Die schönsten Möglichkeiten der Treppenbeleuchtung

Es kann gefährlich werden, wenn Sie ohne eine Lichtquelle die Treppenstufen hinabsteigen. Stellen Sie sich nur vor, etwas liegt auf der Treppe oder es befindet sich eine Pfütze direkt auf der nächsten Stufe. Ohne Beleuchtung würden Sie das nicht bemerken und könnten die gesamte Treppe herunterfallen und sich dabei schlimm verletzen. Deswegen spielt die Treppenbeleuchtung einen essenziellen Aspekt, sodass mehr Sicherheit gewährleistet wird. Doch Treppenbeleuchtung ist nicht nur als Sicherheitsmaßnahme wichtig, sondern auch für Dekorationszwecke. Eine schöne Lampe kann einen langweiligen Treppenaufgang direkt zu einem Blickfang machen und somit Ihre eigenen vier Wände positiv aufwerten.

Der Klassiker: eine Lampe an der Decke

Sie wollen sich nicht lange mit der richtigen Treppenbeleuchtung befassen, sondern nur ein helles Licht für die Stufen? In einem solchen Fall ist ein einfacher Deckenstrahler die richtige Lösung. Der Vorteil ist, dass Sie oftmals nur eine Lampe benötigen, damit die gesamte Treppe beleuchtet werden kann. Sollte es sich hingegen um eine eckige oder verschlungene Treppe handeln, sollten Sie lieber Spots für die Deckeninstallation erwerben. Diese können Sie optimal ausrichten und somit alle Ecken der Treppe beleuchten.

Der Elegante: eingelassen in die Treppe

In manchen Fällen liegt eine zu hohe Decke vor oder der Aufbau der Treppe verhindert eine gute Ausleuchtung von oben. In einem solchen Fall können Sie sich für eine integrierte Beleuchtung für die Treppe entscheiden. Mittels kleinen LEDs oder langen Leuchtschläuchen wird die Treppe beleuchtet. Wichtig ist, dass Sie dieses Treppenlicht ab besten schon bei der Installation oder dem Aufbau der Treppe bedenken. Somit ist die Anbringung wesentlich leichter. Der Vorteil ist, dass jede Stufe individuell beleuchtet wird, sodass kein Schritt mehr vorbeigeht. Besonders schön ist diese Lösung, wenn Sie fernab des klassisch weißen Lichts andere Farben verwenden.

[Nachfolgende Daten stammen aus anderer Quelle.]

Lemma object_answers_stall_before_alignment_witness :
  let answer := fun _ : pyval =>
                  PyObject "TranscriptionResult"
                    [("segments", PyList []); ("language", PyStr "en");
                     ("language_probability", PyNum 1)] in
  let self := with_transcribe (fun _ p _ => Ok (answer p)) demo_pipeline in
  let w := segmented_world TRANSCRIPTION in
  let w1 := snd (_transcription_worker self w) in
  let w2 := snd (_alignment_worker self w1) in
  (progress_callback self = true ->
   exists st, last (trace w1) = Some (EvProgress st) /\
              stage st = TRANSCRIPTION /\ status st = "completed") /\
  queues w1 ALIGNMENT = [Some "a.mp4"] /\
  stored "a.mp4" TRANSCRIPTION w2 = None /\
  stored "a.mp4" ALIGNMENT w2 = stored "a.mp4" ALIGNMENT w /\
  queues w2 ALIGNMENT = [] /\
  queues w2 DIARIZATION = queues w DIARIZATION /\
  last (trace w2) = Some (EvLogError "Missing or incomplete transcription for a.mp4").
Proof.
  intros answer self w.
  apply (object_answers_stall_before_alignment self "cuda:0" "a.mp4" ["cuda:1"] [] w
           (completed_record "a.mp4" VAD_SEGMENTATION
              (PyList [PyStr "segments/segment_0000.wav"]))
           [PyStr "segments/segment_0000.wav"] answer (PyStr "segments/segment_0000.wav")
           "TranscriptionResult"
           [("segments", PyList []); ("language", PyStr "en");
            ("language_probability", PyNum 1)]); try reflexivity.
  apply elem_of_cons. by left.
Defined.

(** ** Records as dictionaries *)

Lemma stage_of_value_stage_value (s : ProcessingStage) :
  stage_of_value (PyStr (stage_value s)) = Some s.
Proof. by destruct s. Qed.

Lemma stage_of_value_Some (v : pyval) (s : ProcessingStage) :
  stage_of_value v = Some s -> v = PyStr (stage_value s).
Proof.
  destruct v as [| | |str| | |]; unfold stage_of_value; cbv beta iota; try discriminate.
  intros H. apply find_some in H as [_ H]. apply String.eqb_eq in H. by rewrite H.
Qed.

Lemma existsb_eqb_elem (k : string) (l : list string) :
  existsb (String.eqb k) l = true <-> k ∈ l.
Proof.
  rewrite existsb_exists. split.
  - intros (x & Hx & E). apply String.eqb_eq in E. subst x. by apply list_elem_of_In.
  - intros H. exists k. split; [by apply list_elem_of_In|apply String.eqb_refl].
Qed.

(** X15. [from_dict] undoes [to_dict]: the dict of a record gives back an
    object with the values of the seven fields of the record, the stage as
    the enum member. The dict is one that JSON can hold exactly when the
    result of the record is: the other six values are strings, floats or
    [None]. *)
Theorem from_dict_undoes_to_dict (st : ProcessingState) :
  from_dict (to_dict st) = inr (object_of st) /\
  json_serializable (PyDict (to_dict st)) = json_serializable (result st).
Proof.
  split.
  - unfold from_dict, to_dict. cbn [dict_get String.eqb Ascii.eqb Bool.eqb].
    rewrite stage_of_value_stage_value. reflexivity.
  - unfold to_dict. cbn [json_serializable forallb]. destruct (error st); simpl;
      by rewrite andb_true_r.
Qed.

(** X16. [from_dict] gives an object exactly for the dicts that name a
    stage under "stage", have "file_path", "status" and "progress", and
    have no key that is not one of the seven fields. The object has the
    values of the dict, the stage as the enum member, and [None], [None]
    and [0.0] for a "result", an "error" and a "timestamp" that the dict
    does not have. *)
Theorem from_dict_succeeds_iff (data : list (string * pyval)) (o : StateObject) :
  from_dict data = inr o <->
  dict_get String.eqb "stage" data = Some (PyStr (stage_value (o_stage o))) /\
  Forall (fun kv => fst kv ∈ field_names) data /\
  dict_get String.eqb "file_path" data = Some (o_file_path o) /\
  dict_get String.eqb "status" data = Some (o_status o) /\
  dict_get String.eqb "progress" data = Some (o_progress o) /\
  o_result o = default PyNone (dict_get String.eqb "result" data) /\
  o_error o = default PyNone (dict_get String.eqb "error" data) /\
  o_timestamp o = default (PyNum 0) (dict_get String.eqb "timestamp" data).
Proof.
  unfold from_dict. split.
  - destruct (dict_get String.eqb "stage" data) as [v|] eqn:Ev; [|discriminate].
    destruct (stage_of_value v) as [s|] eqn:Es; [|discriminate].
    apply stage_of_value_Some in Es. subst v.
    destruct (List.find _ data) as [kv|] eqn:Ef; [discriminate|].
    unfold required_fields, dict_has. cbn [List.filter].
    destruct (dict_get String.eqb "file_path" data) as [fp|]; [|discriminate].
    destruct (dict_get String.eqb "status" data) as [stt|]; [|discriminate].
    destruct (dict_get String.eqb "progress" data) as [pr|]; [|discriminate].
    cbn. intros H. injection H as <-. cbn.
    split; [reflexivity|]. split; [|by repeat split].
    apply Forall_forall. intros kv Hkv.
    pose proof (find_none _ _ Ef kv (proj1 (list_elem_of_In _ _) Hkv)) as Hn.
    apply negb_false_iff in Hn. by apply existsb_eqb_elem in Hn.
  - intros (Hs & Hall & Hfp & Hst & Hpr & Hr & He & Ht).
    rewrite Hs, stage_of_value_stage_value.
    assert (Ef : List.find (fun kv => negb (existsb (String.eqb (fst kv)) field_names)) data
                 = None).
    { destruct (List.find _ data) as [kv|] eqn:Ef; [|reflexivity].
      apply find_some in Ef as [Hin Hn]. apply negb_true_iff in Hn.
      rewrite Forall_forall in Hall.
      apply list_elem_of_In in Hin.
      apply Hall, existsb_eqb_elem in Hin. congruence. }
    rewrite Ef. unfold required_fields, dict_has. cbn [List.filter].
    rewrite Hfp, Hst, Hpr. cbn. rewrite <- Hr, <- He, <- Ht. by destruct o.
Qed.

(** ** Devices and shutdown *)

(** X17. The device list that [__init__] keeps is never empty: without any
    device given, or with an empty list, it is ["cuda:0"] on a machine with
    CUDA, and on a machine without CUDA it is ["cpu"] whatever list was
    given. So [start_workers] always starts a transcription thread, and the
    [gpu_devices[0]] with which each transcription thread begins never
    raises. *)
Theorem init_gpu_devices_never_empty (self : StreamingPipeline)
  (given : option (list string)) (_has_cuda : bool) :
  gpu_devices self = init_gpu_devices given _has_cuda ->
  (exists device, transcription_worker_device self = Ok device) /\
  (1 <= threads_of self TRANSCRIPTION)%nat /\
  (_has_cuda = false -> gpu_devices self = ["cpu"]) /\
  (_has_cuda = true -> (given = None \/ given = Some []) -> gpu_devices self = ["cuda:0"]) /\
  (_has_cuda = true -> forall d ds, given = Some (d :: ds) -> gpu_devices self = d :: ds).
Proof.
  intros H.
  assert (Hne : exists d ds, gpu_devices self = d :: ds).
  { rewrite H. unfold init_gpu_devices. destruct _has_cuda; [|by eexists _, _].
    destruct given as [[|d ds]|]; by eexists _, _. }
  destruct Hne as (d & ds & E).
  split; [exists d; unfold transcription_worker_device; by rewrite E|].
  split.
  { unfold threads_of. rewrite filter_transcription_threads, E. simpl. lia. }
  split; [intros ->; exact H|].
  split.
  - intros -> [->| ->]; exact H.
  - intros -> d' ds' ->. exact H.
Qed.

Lemma init_gpu_devices_never_empty_witness :
  (exists device, transcription_worker_device demo_pipeline = Ok device) /\
  (1 <= threads_of demo_pipeline TRANSCRIPTION)%nat /\
  (true = false -> gpu_devices demo_pipeline = ["cpu"]) /\
  (true = true -> (Some ["cuda:0"; "cuda:1"] = None \/ Some ["cuda:0"; "cuda:1"] = Some []) ->
   gpu_devices demo_pipeline = ["cuda:0"]) /\
  (true = true -> forall d ds, Some ["cuda:0"; "cuda:1"] = Some (d :: ds) ->
                               gpu_devices demo_pipeline = d :: ds).
Proof.
  apply (init_gpu_devices_never_empty demo_pipeline (Some ["cuda:0"; "cuda:1"]) true).
  reflexivity.
Defined.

Die Retrolösung: eine Anbringung an der Wand

Viele Jahre war es so, dass es keine Deckenbeleuchtung sowie Licht für die einzelnen Stufen gab, sondern es wurden Lampen an der Wand angebracht. Heute gilt das als eine schöne Lösung für Ihr Lichtproblem, wobei Sie zahlreiche unterschiedliche Möglichkeit besitzen. In engen Treppenhäusern können Sie zu flachen und unauffälligen Modellen greifen. Es gibt auch Angebote, welche Sie am Treppengeländer anbringen. Diese Lösung kommt auch häufig bei Außentreppen zum Einsatz. Beispielsweise leuchten Sie damit nicht nur die Treppe aus, sondern auch Ihre Haustür. Wichtig ist nur, dass Sie mehrere Leuchten verwenden, sodass alle Bereiche der Treppe bestmögliche ausgeleuchtet sind.

Das Highlight: Licht von unten

Bedenken Sie, dass Sie nicht zwangsläufig die Treppe von oben oder der Seite beleuchten müssen, sondern auch von unten ist das möglich. Allerdings müssen hier einige Gegebenheiten vorliegen, damit das Licht ausreicht. Optimal ist eine Unterbeleuchtung bei einer Treppe aus Glas. Sie können hier Lichter an der Wand oder direkt unter einer Stufe einlassen und somit für eine perfekte Beleuchtung und sogar noch einen Eyecatcher sorgen. Haben Sie hingegen eine Treppe aus einem undurchsichtigen Material, sollten Sie auf Schlitze und Kanten achten. Durch diese kann ein sanftes Licht fallen. Beispielsweise ist es sehr schön, wenn ein Lichtschlauch an der Wandseite der Treppe entlanggeführt wird. Nehmen Sie aber diese indirekte Treppenbeleuchtung nur in Anspruch, wenn eine ansonsten gute Beleuchtung vorliegt, denn sonst stoßen Sie auf das Problem, dass das Licht nicht ausreicht.